After the Iran war disrupted supplies of conventional nitrogen fertilisers, the Englishman began scouring the Yorkshire countryside for substitutes to keep his crops growing. That led Mr Mills to the poultry shed of a relative’s friend, whose chicken manure is suddenly so sought after that he now has a long list of buyers.
“Everyone is doing the same, looking for alternatives,” said Mr Mills, who harvests wheat, barley and oats on a farm dotted with sheep.
Farmers worldwide are under pressure. About a third of traded urea, a widely used nitrogen fertiliser, comes from the Gulf region. With the Strait of Hormuz effectively shut, prices have jumped to multi-year highs. That’s forcing growers to improvise ahead of the fall planting season or risk lower yields, profit losses and disruptions to global food supply.
Some are turning to age-old solutions like manure. Others are experimenting with newer technologies. These range from waste-based inputs, including materials like ground almond shells, to microbial products designed to boost plant growth and reduce reliance on chemical fertilisers.
“The war situation is, sadly, a good thing for us,” said Mr Francois Gerard of French start-up Toopi Organics, which converts human urine collected from schools and festivals into a bacteria feed that helps plants grow. Since late February, sales have jumped about a quarter, he said, with prices holding steady thanks to abundant supply.

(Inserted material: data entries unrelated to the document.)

(* ================================================================== *)
(** * Reads and writes on document values *)

Lemma nth_error_array_set (l : list Json) (i : nat) (v : Json) :
  nth_error (array_set l i v) i = Some v.
Proof.
  revert l. induction i as [|i IH]; intros [|x l]; simpl; auto.
Qed.

Lemma array_set_same_value (l : list Json) (i : nat) (v : Json) :
  nth_error l i = Some v -> array_set l i v = l.
Proof.
  revert l. induction i as [|i IH]; intros [|x l]; simpl; try discriminate.
  - now intros [= ->].
  - intros H. now rewrite IH.
Qed.

(** Under a name that is not a slot nothing of the document is read. *)
Lemma absent_found (kind : Kind) (s : Seg) (child : Json) :
  absent kind s = Found child -> False.
Proof. unfold absent. destruct (builtin_name kind (seg_key s)); discriminate. Qed.

Lemma absent_type_error (kind : Kind) (s : Seg) : absent kind s = TypeError -> False.
Proof. unfold absent. destruct (builtin_name kind (seg_key s)); discriminate. Qed.

(** A primitive has characters under it at most. *)
Lemma js_get_prim_char (p : Prim) (s : Seg) (child : Json) :
  js_get (JPrim p) s = Found child -> exists c, child = JPrim (PStr c).
Proof.
  destruct p; simpl; try discriminate;
    try (intros H; now apply absent_found in H).
  destruct (seg_index s); [|intros H; now apply absent_found in H].
  destruct (String.get _ _); [|discriminate].
  intros [= <-]. eauto.
Qed.

Lemma js_get_prim (p : Prim) (s : Seg) (child : Json) :
  js_get (JPrim p) s = Found child -> is_container child = false.
Proof.
  intros H. apply js_get_prim_char in H. destruct H as [c ->]. reflexivity.
Qed.

(** Only [null] raises on a read. *)
Lemma js_get_type_error (parent : Json) (s : Seg) :
  js_get parent s = TypeError -> parent = JPrim PNull.
Proof.
  destruct parent as [[| | |str]|l|m]; simpl; auto; intros H; exfalso.
  - now apply absent_type_error in H.
  - now apply absent_type_error in H.
  - destruct (seg_index s); [destruct (String.get _ _); discriminate|].
    now apply absent_type_error in H.
  - destruct (seg_index s); [destruct (nth_error _ _); discriminate|].
    now apply absent_type_error in H.
  - destruct (own_get _ _); [discriminate|]. now apply absent_type_error in H.
Qed.

Lemma js_get_found_holds (parent : Json) (s : Seg) (child : Json) :
  is_container parent = true -> js_get parent s = Found child ->
  holds_slot parent s = true.
Proof.
  destruct parent as [p|l|m]; simpl; try discriminate; intros _.
  - destruct (seg_index s); [reflexivity|].
    intros H. now apply absent_found in H.
  - destruct (own_get m (seg_key s)); [reflexivity|].
    intros H. now apply absent_found in H.
Qed.

(** The write to a slot that a container holds, written out. *)
Lemma js_set_holds (parent : Json) (s : Seg) (v : Json) :
  holds_slot parent s = true ->
  js_set parent s v
  = Ok (match parent with
        | JObj m => JObj (own_set m (seg_key s) v)
        | JArr l => match seg_index s with
                    | Some i => JArr (array_set l (N.to_nat i) v)
                    | None => parent
                    end
        | JPrim _ => parent
        end).
Proof.
  destruct parent as [p|l|m]; cbn [holds_slot js_set]; [discriminate| |].
  - destruct (seg_index s); [reflexivity|discriminate].
  - destruct (own_get m (seg_key s)); [reflexivity|].
    destruct (String.eqb (seg_key s) proto); [discriminate|reflexivity].
Qed.

(** A write into a container that holds the slot succeeds and reads back. *)
Lemma js_set_get (parent : Json) (s : Seg) (v : Json) :
  holds_slot parent s = true ->
  exists parent', js_set parent s v = Ok parent' /\ js_get parent' s = Found v.
Proof.
  intros H. rewrite (js_set_holds _ _ v H).
  destruct parent as [p|l|m]; simpl in H; [discriminate| |].
  - destruct (seg_index s) as [i|] eqn:E; [|discriminate].
    eexists. split; [reflexivity|]. simpl. rewrite E.
    now rewrite nth_error_array_set.
  - eexists. split; [reflexivity|]. simpl.
    now rewrite own_get_set_same.
Qed.

Lemma js_replace_get (parent : Json) (s : Seg) (child : Json) :
  holds_slot parent s = true -> js_get (js_replace parent s child) s = Found child.
Proof.
  intros H. unfold js_replace.
  destruct (js_set_get parent s child H) as (p' & -> & Hg). exact Hg.
Qed.

(** Writing back the value a slot holds leaves the parent as it is. *)
Lemma js_replace_same_value (parent : Json) (s : Seg) (child : Json) :
  js_get parent s = Found child -> js_replace parent s child = parent.
Proof.
  unfold js_replace. destruct parent as [p|l|m]; cbn [js_get js_set].
  - intros H. rewrite H. reflexivity.
  - destruct (seg_index s) as [i|]; [|intros H; now apply absent_found in H].
    destruct (nth_error l (N.to_nat i)) eqn:E; [|discriminate].
    intros [= ->]. now rewrite array_set_same_value.
  - destruct (own_get m (seg_key s)) eqn:E; [|intros H; now apply absent_found in H].
    intros [= ->]. now rewrite own_set_same_value.
Qed.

“We have urine everywhere,” he said.
Because farmers plan months ahead, the effects risk rippling into yields as far out as 2027, according to the UN’s Food and Agriculture Organization. The World Bank expects fertiliser prices to rise by nearly a third in 2026, pushing affordability to its worst level since 2022, when Russia invaded Ukraine.
The crisis is giving fresh momentum to products that have long struggled to gain widespread adoption because farmers viewed them as less reliable than synthetic fertilisers.
In Malaysia, dairy producer Farm Fresh feeds livestock waste to worms, which enrich the grass its cows graze on. The company has used the method for years but is leaning on it more heavily as urea costs jump.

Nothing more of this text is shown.